The following shows a simplified `PageCore` (the actual implementation has 14+ fields):

```python
@dataclass
class PageCore(Cacheable):
    source_path: str
    title: str
    date: datetime | None = None
    tags: list[str] = field(default_factory=list)

    def to_cache_dict(self) -> dict[str, Any]:
        """Serialize PageCore to cache-friendly dictionary."""
        return {
            "source_path": self.source_path,
            "title": self.title,
            "date": self.date.isoformat() if self.date else None,
            "tags": self.tags,
        }

    @classmethod
    def from_cache_dict(cls, data: dict[str, Any]) -> PageCore:
        """Deserialize PageCore from cache dictionary."""
        return cls(
            source_path=data["source_path"],
            title=data["title"],
            date=datetime.fromisoformat(data["date"]) if data.get("date") else None,
            tags=data.get("tags", []),
        )
```

See `bengal/core/page/page_core.py` for the full implementation.

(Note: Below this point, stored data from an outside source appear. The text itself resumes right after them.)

(* ===== verification/Session.v ===== *)
(** * A page and its library service, connected

    [Client] at one end, [ServiceCore] at the other, and what is under way between them: requests not yet taken by
    the core, messages not yet delivered to the client. Either may be taken in any order. The composition's theorem:
    once nothing is under way, what each subscription's listener was last given is what the library holds. *)

From S2P Require Import Prelude JsMap JsText Json Wire ServiceCore Client.
Open Scope Z_scope.

(** ** What one turn of the core does to a subscription *)

(** The updates of one subscription among messages. *)
Definition update_of (id : string) (m : Message) : option (json * LibraryVersion) :=
  match m with MUpdate n v value => if String.eqb n id then Some (value, v) else None | _ => None end.
Definition updates_of (id : string) (ms : list Message) : list (json * LibraryVersion) := omap (update_of id) ms.

Lemma updates_of_app id ms ms' : updates_of id (ms ++ ms') = updates_of id ms ++ updates_of id ms'.
Proof. apply omap_app. Qed.

Lemma elem_of_updates id ms value v : (value, v) ∈ updates_of id ms <-> MUpdate id v value ∈ ms.
Proof.
  unfold updates_of. rewrite list_elem_of_omap. split.
  - intros (m & Hm & E). destruct m; try done. cbn in E. destruct (String.eqb_spec subscriptionId id); [|done]. by simplify_eq.
  - intros Hm. exists (MUpdate id v value). split; [done|]. cbn. by rewrite String.eqb_refl.
Qed.

Section Turns.
Context {A : Type} {AU : Authority A} {LAWS : AuthorityLaws A}.
(** Selecting answers with a value of the selection's own kind and titles. *)
Context (view_answers : forall (a : A) s, selectionMatches s (view a s) = true).
Implicit Types (c : Core A) (a : A) (r : Request).
Definition bindingBound (token id : Z) (loop : option Z) : Act := fun s =>
  match loop with
  | Some loop =>
      match map_get loop (sv_loops s) with
      | Some state => (put_loop loop (drop_waiting token id state) s, [])
      | None => (s, [])
      end
  | None => (s, [])
  end.

(** [#bindSubscription] after its [await] *)
Definition bindingAnswered (token id : Z) (loop : option Z) : Act := fun s =>
  match map_get id (sv_subs s) with
  | Some sub =>
      if bool_decide (sv_active s = Some token) then
        if bool_decide (sb_seen sub = Some token)
        then (quietly (put_sub id (mkSvSub (sb_selection sub) (sb_required sub) (sb_snapshot sub) (sb_staged sub) (Some token)
                                     (sb_seen sub) (sb_attempted sub))) >> bindingBound token id loop) s
        else (say [OStop token id] >> bindingFailed token id loop (ServiceError unseen_failure)) s
      else (say [OStop token id] >> bindingBound token id loop) s
  | None => (say [OStop token id] >> bindingBound token id loop) s
  end.

Definition bindingSettled (token id : Z) (outcome : option Error) : Act := fun s =>
  match map_get (token, id) (sv_bindings s) with
  | None => (s, [])
  | Some loop =>
      (quietly (fun s => put_bindings (map_delete (token, id) (sv_bindings s)) s) >>
       match outcome with None => bindingAnswered token id loop | Some error => bindingFailed token id loop error end) s
  end.

(** The listener [#bindSubscription] gives the client, which exists once the subscription was bound to it *)
Definition valueReceived (token id : Z) (value : json) (version : LibraryVersion) : Act := fun s =>
  match map_get id (sv_subs s) with
  | Some sub =>
      if bool_decide (sv_active s = Some token) && bool_decide (sb_attempted sub = Some token) then
        let snapshot := mkSnapshot CnReady (Some value) (Some version) None in
        let s := put_version (Some (newerVersion (sv_version s) version))
                   (put_client token (mkActive (Some (newerVersion (client_version token s) version)) (client_failure token s)) s) in
        match sv_phase s with
        | Ready | Connecting =>
            let sub := mkSvSub (sb_selection sub) (sb_required sub) snapshot (sb_staged sub) (sb_stop sub) (Some token) (sb_attempted sub) in
            (put_sub id sub s, [notifySubscription (id, sub)])
        | _ =>
            (put_sub id (mkSvSub (sb_selection sub) (sb_required sub) (sb_snapshot sub) (Some (token, snapshot)) (sb_stop sub)
                           (Some token) (sb_attempted sub)) s, [])
        end
      else (s, [])
  | None => (s, [])
  end.

(** [#receiveStatus] of a failure *)
Definition statusFailed (token : Z) (failure : Failure) (made : option Error) : Act :=
  quietly (fun s => put_client token (mkActive (client_version token s) (Some failure)) s) >> fun s =>
  match sv_phase s with
  | Connecting | Reconnecting => (s, [])
  | _ =>
      (disposeActive >> (fun s =>
         if canBootstrapProfileHousehold failure s then
           (say [OMark "supervisor household bootstrap"] >> reconnecting >> (fun s =>
              let '(enabled, (s, out)) := bootstrapProfileHousehold failure s in
              (put_upgrades (sv_upgrades s ++ [(failure, enabled)]) s, out))) s
         else if negb (fl_retryable failure) || (sv_left s =? 0)%nat then setFailed failure s
         else (quietly (fun s => put_left (pred (sv_left s)) s) >> say [OMark "supervisor restart"] >> beginConnection true made) s)) s
  end.

(** [#receiveStatus] *)
Definition receiveStatus (token : Z) (status : Status) (made : option Error) : Act := fun s =>
  if negb (bool_decide (sv_active s = Some token)) then (s, [])
  else match status with
  | IsFailed failure => statusFailed token failure made s
  | _ =>
      let early := match sv_phase s with Connecting | Reconnecting => true | _ => false end in
      match status with
      | IsReady _ => if early then (s, []) else (markSubscriptionsReady >> emitStatus status) s
      | IsReconnecting _ => if early then (s, []) else (markSubscriptions CnReconnecting None >> emitStatus status) s
      | _ => emitStatus status s
      end
  end.

(** The upgrade a failed status asked for, settled *)
Definition statusUpgraded (made : option Error) : Act := fun s =>
  match sv_upgrades s with
  | [] => (s, [])
  | (failure, enabled) :: rest =>
      let s := put_upgrades rest s in
      if decide (sv_phase s = Closed) then (s, [])
      else if enabled then beginConnection true made s else setFailed failure s
  end.

(** ** What the page calls *)

Definition open (options : Options) (made : option Error) : Act := fun s =>
  if decide (sv_phase s = Closed) then (s, [OAnswer (inr closed_failure)])
  else if match sv_options s with Some bound => negb (sameOpenOptions bound options) | None => false end
  then (s, [OAnswer (inr conflict_failure)])
  else
    let s := put_options (Some (mkOptions (op_libraryKey options) (op_mode options) (Some (wire options)) (op_legacyClock options)
                                  (op_bootstrap options) (op_progress options))) s in
    match sv_phase s, sv_connecting s with
    | Ready, _ => (s, match sv_version s with Some v => [OAnswer (inl v)] | None => [] end)
    | _, Some loop => (s, [OPending loop])
    | Broken, None => (s, match sv_failure s with Some f => [OAnswer (inr f)] | None => [] end)
    | phase, None => beginConnection (negb (bool_decide (phase = Idle))) made s
    end.

Definition retry (made : option Error) : Act := fun s =>
  if decide (sv_phase s = Closed) then (s, [OAnswer (inr closed_failure)])
  else match sv_options s with
  | None => (s, [OAnswer (inr unopened_failure)])
  | Some _ =>
      match sv_phase s, sv_connecting s with
      | Ready, _ => (s, match sv_version s with Some v => [OAnswer (inl v)] | None => [] end)
      | _, Some loop => (s, [OPending loop])
      | _, None => beginConnection true made (put_failure None (put_left max s))
      end
  end.

Definition recoverSharedTransport (made : option Error) : Act := fun s =>
  if decide (sv_phase s = Closed) then (s, [OAnswer (inr closed_failure)])
  else match sv_options s, sv_connecting s with
  | None, _ => (s, [OAnswer (inr unopened_failure)])
  | Some _, Some loop => (s, [OPending loop])
  | Some _, None =>
      match sv_phase s, sv_active s with
      | Ready, Some _ =>
          if (sv_left s =? 0)%nat then (setFailed unusable_failure >> say [OAnswer (inr unusable_failure)]) s
          else (quietly (fun s => put_left (pred (sv_left s)) s) >> say [OMark "supervisor restart"] >> disposeActive >>
                beginConnection true made) s
      | _, _ => (s, [OAnswer (inr (default not_ready_failure (sv_failure s)))])
      end
  end.

(** [#readyClient]: the client a call goes to, or what it throws *)
Definition readyClient (s : Supervisor) : Z + Failure :=
  if decide (sv_phase s = Closed) then inr closed_failure
  else match sv_phase s, sv_active s with
  | Ready, Some token => inl token
  | _, _ => inr (default not_ready_failure (sv_failure s))
  end.

Definition put_call (call : Z) (state : CallState) (s : Supervisor) : Supervisor := put_calls (map_set call state (sv_calls s)) s.
Definition end_call (call : Z) (result : option Error) : Act := fun s =>
  (put_calls (map_delete call (sv_calls s)) s, [OSettled call result]).

(** A turn of [#semantic]'s loop, for a command or a task under an operation id *)
Definition semantic (call : Z) (operationId : string) : Act := fun s =>
  match readyClient s with
  | inl token => (put_call call (CallSent token operationId) s, [OSend call token operationId])
  | inr failure => end_call call (Some (ServiceError failure)) s
  end.

(** Its [catch], a turn after the failure *)
Definition semanticFailed (call token : Z) (operationId : string) (error : Error) : Act := fun s =>
  if negb (fl_retryable (failureFrom error)) || bool_decide (sv_phase s = Closed) ||
     (bool_decide (sv_active s = Some token) && bool_decide (sv_phase s = Ready))
  then end_call call (Some error) s
  else match sv_connecting s with
  | None => end_call call (Some error) s
  | Some loop => (put_call call (CallWaiting operationId loop) s, [])
  end.

Definition ask (call : Z) : Act := fun s =>
  match readyClient s with
  | inl token => (put_calls (map_delete call (sv_calls s)) s, [OAsk call token])
  | inr failure => end_call call (Some (ServiceError failure)) s
  end.

Definition query (call : Z) : Act := fun s =>
  match sv_connecting s with
  | Some loop => (put_call call (CallQuery loop) s, [])
  | None => ask call s
  end.

Definition observe (call : Z) (observation : json) : Act := fun s =>
  match readyClient s with
  | inl token => (put_call call (CallObserve token observation) s, [OObserve token observation])
  | inr failure => end_call call (Some (ServiceError failure)) s
  end.

Definition observed (call token : Z) (observation : json) : Act := fun s =>
  (quietly (fun s =>
     if bool_decide (sv_active s = Some token) && bool_decide (sv_phase s = Ready)
     then put_observations (map_set (observationKey observation) observation (sv_observations s)) s else s) >> end_call call None) s.

(** [subscribeSnapshot] *)
Definition subscribeSnapshot (selection : LibrarySelection) (background : bool) : Act := fun s =>
  if decide (sv_phase s = Closed) then (s, [OAnswer (inr closed_failure)])
  else
    let id := sv_nextSub s + 1 in
    let sub := mkSvSub selection (bool_decide (sv_options s = None) && negb background)
                 (mkSnapshot (selectionConnection (sv_phase s)) None None (sv_failure s)) None None None None in
    (quietly (fun s => put_sub id sub (put_nextSub id s)) >> say [notifySubscription (id, sub)] >> (fun s =>
       match sv_active s, sv_phase s with
       | Some token, Ready => match client_version token s with Some _ => bindSubscription token None id s | None => (s, []) end
       | _, _ => (s, [])
       end)) s.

### Generic CacheStore Helper

Bengal provides a generic `CacheStore` helper for type-safe cache operations:

```python
from bengal.cache.cache_store import CacheStore

# Type-safe cache operations
store = CacheStore[PageCore](cache_path)
store.save([page1.core, page2.core])  # List of Cacheable objects
entries = store.load()  # Returns list[PageCore]
```

### Benefits

- **Type Safety**: Static type checkers (ty) validate cache contracts at compile time
- **Consistency**: All cache entries follow the same serialization pattern
- **Versioning**: Built-in version checking for cache invalidation
- **Safety**: Prevents accidental pickling of complex objects that might break across versions
- **Performance**: Protocol has zero runtime overhead (structural typing)

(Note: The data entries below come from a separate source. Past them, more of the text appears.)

Lemma sane_binding token id outcome s out :
  sane None s out -> sane None (bindingSettled token id outcome s).1 (out ++ (bindingSettled token id outcome s).2).
Proof.
  intros Hs. unfold bindingSettled. destruct (map_get (token, id) _) as [loop|]; [|by rewrite app_nil_r].
  apply sane_then. cbn [quietly fst snd]. rewrite app_nil_r. set (s1 := put_bindings _ s).
  assert (Hs1 : sane None s1 out) by (rewrite <- (app_nil_r out); by apply (sane_alike _ s)). clearbody s1.
  destruct outcome as [e|]; [by apply sane_bindingFailed|].
  assert (Hstop : sane None s1 (out ++ [OStop token id])) by (by apply (sane_alike _ s1)).
  unfold bindingAnswered. destruct (map_get id _) as [sub|]; [|by apply sane_then, sane_bindingBound].
  destruct (bool_decide (sv_active s1 = _)); [|by apply sane_then, sane_bindingBound].
  destruct (bool_decide _); [|by apply sane_then, sane_bindingFailed].
  apply sane_then, sane_bindingBound. by apply (sane_alike _ s1).
Qed.

Lemma sane_value token id value version s out :
  sane None s out -> sane None (valueReceived token id value version s).1 (out ++ (valueReceived token id value version s).2).
Proof.
  intros Hs. unfold valueReceived. destruct (map_get id _) as [sub|]; [|by rewrite app_nil_r].
  destruct (_ && _); [|by rewrite app_nil_r]. destruct (sv_phase _); by apply (sane_alike _ s).
Qed.
(* ===== verification/SupervisorHandoff.v ===== *)
(** * The handoff to a replacement client

    While the supervisor reconnects it shows no selection as current; once it is ready, every selection that a
    connection requires shows the newest value the client in use gave ([handoff]). *)

From S2P Require Import Prelude JsMap JsText Json Wire ServiceCore Supervisor SupervisorSafety.
Open Scope Z_scope.

(** The values a client gave for a subscription, first to last. *)
Definition given (token id : Z) (es : list Event) : list (json * LibraryVersion) :=
  omap (fun e => match e with
                 | EvValue t i value version => if (t =? token) && (i =? id) then Some (value, version) else None
                 | _ => None
                 end) es.

(** ** One subscription *)

(** The subscription holds the newest value of the client, shown or staged. *)
Definition valued (es : list Event) (t id : Z) (sub : Sub) : Prop :=
  exists value version, last (given t id es) = Some (value, version) /\
    match sb_staged sub with
    | Some (_, snapshot) => snapshot = mkSnapshot CnReady (Some value) (Some version) None
    | None => sn_value (sb_snapshot sub) = Some value /\ sn_version (sb_snapshot sub) = Some version
    end.

Record good (es : list Event) (phase : Phase) (active : option Z) (id : Z) (sub : Sub) : Prop := {
  go_attempted t : sb_attempted sub = Some t -> active = Some t;
  go_seen t : sb_seen sub = Some t -> sb_attempted sub = Some t /\ valued es t id sub;
  go_staged t snapshot : sb_staged sub = Some (t, snapshot) -> sb_seen sub = Some t /\ phase <> Ready /\ phase <> Connecting;
  go_shown : phase = Reconnecting -> sn_connection (sb_snapshot sub) <> CnReady;
}.

(** Every subscription is so, and their ids are distinct. *)
Definition subs_ok (es : list Event) (s : Supervisor) : Prop :=
  map_wf (sv_subs s) /\ forall id sub, map_get id (sv_subs s) = Some sub -> good es (sv_phase s) (sv_active s) id sub.

Lemma map_wf_fmap {T} (f : T -> T) (m : jsmap Z T) : map_wf m -> map_wf ((fun p => (p.1, f p.2)) <$> m).
Proof. unfold map_wf, map_keys. by rewrite <- list_fmap_compose. Qed.

Lemma subs_ok_fmap es f s s' :
  sv_subs s' = (fun p => (p.1, f p.2)) <$> sv_subs s -> subs_ok es s ->
  (forall id sub, map_get id (sv_subs s) = Some sub -> good es (sv_phase s) (sv_active s) id sub -> good es (sv_phase s') (sv_active s') id (f sub)) ->
  subs_ok es s'.
Proof.
  intros E [Hwf Hs] Hf. split; rewrite E; [by apply map_wf_fmap|]. intros id sub. rewrite map_get_fmap. intros (sub0 & H0 & ->)%fmap_Some. auto.
Qed.

Lemma subs_ok_same es s s' :
  sv_subs s' = sv_subs s -> sv_phase s' = sv_phase s -> sv_active s' = sv_active s -> subs_ok es s -> subs_ok es s'.
Proof. intros E1 E2 E3 [Hwf Hs]. split; rewrite E1; [done|]. rewrite E2, E3. apply Hs. Qed.

Lemma subs_ok_set es id sub s s' :
  sv_subs s' = map_set id sub (sv_subs s) -> sv_phase s' = sv_phase s -> sv_active s' = sv_active s ->
  subs_ok es s -> good es (sv_phase s) (sv_active s) id sub -> subs_ok es s'.
Proof.
  intros E1 E2 E3 [Hwf Hs] Hg. split; rewrite E1; [by apply map_wf_set|]. intros id' sub'. rewrite map_get_set, E2, E3.
  case_decide as E; [subst id'; by intros [= <-]|apply Hs].
Qed.

(** What a subscription shows may change as long as it keeps its value. *)
Lemma good_snapshot es phase active id sub snapshot :
  good es phase active id sub -> sn_value snapshot = sn_value (sb_snapshot sub) -> sn_version snapshot = sn_version (sb_snapshot sub) ->
  (phase = Reconnecting -> sn_connection snapshot <> CnReady) -> good es phase active id (with_snapshot snapshot sub).
Proof.
  intros [] E1 E2 Hc. split; cbn; auto. intros t Ht. destruct (go_seen0 t Ht) as [? (v & ver & Hl & Hm)]. split; [done|].
  exists v, ver. split; [done|]. cbn. destruct (sb_staged sub); [done|]. by rewrite E1, E2.
Qed.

### PageCore Serialization

With PageCore, cache serialization is type-safe via the Cacheable protocol:

```python
# Before: Manual field mapping (error-prone)
cache_data = {
    "source_path": str(page.source_path),
    "title": page.title,
    "date": page.date.isoformat() if page.date else None,
    # ... 10+ more fields
}

# After: Use to_cache_dict() for correct serialization
cache_data = page.core.to_cache_dict()  # datetime → ISO-8601, all types handled

# Round-trip example
loaded = PageCore.from_cache_dict(cache_data)
assert loaded.title == page.core.title
```

:::{note}
Don't use `asdict(page.core)` directly—it won't convert `datetime` to ISO-8601 strings. Always use `to_cache_dict()` for correct serialization.
:::

### Runtime Validation

The `@runtime_checkable` decorator allows `isinstance()` checks:

```python
from bengal.protocols import Cacheable

if isinstance(obj, Cacheable):
    data = obj.to_cache_dict()
    # Safe to serialize
```

However, static type checking via ty is the primary validation method.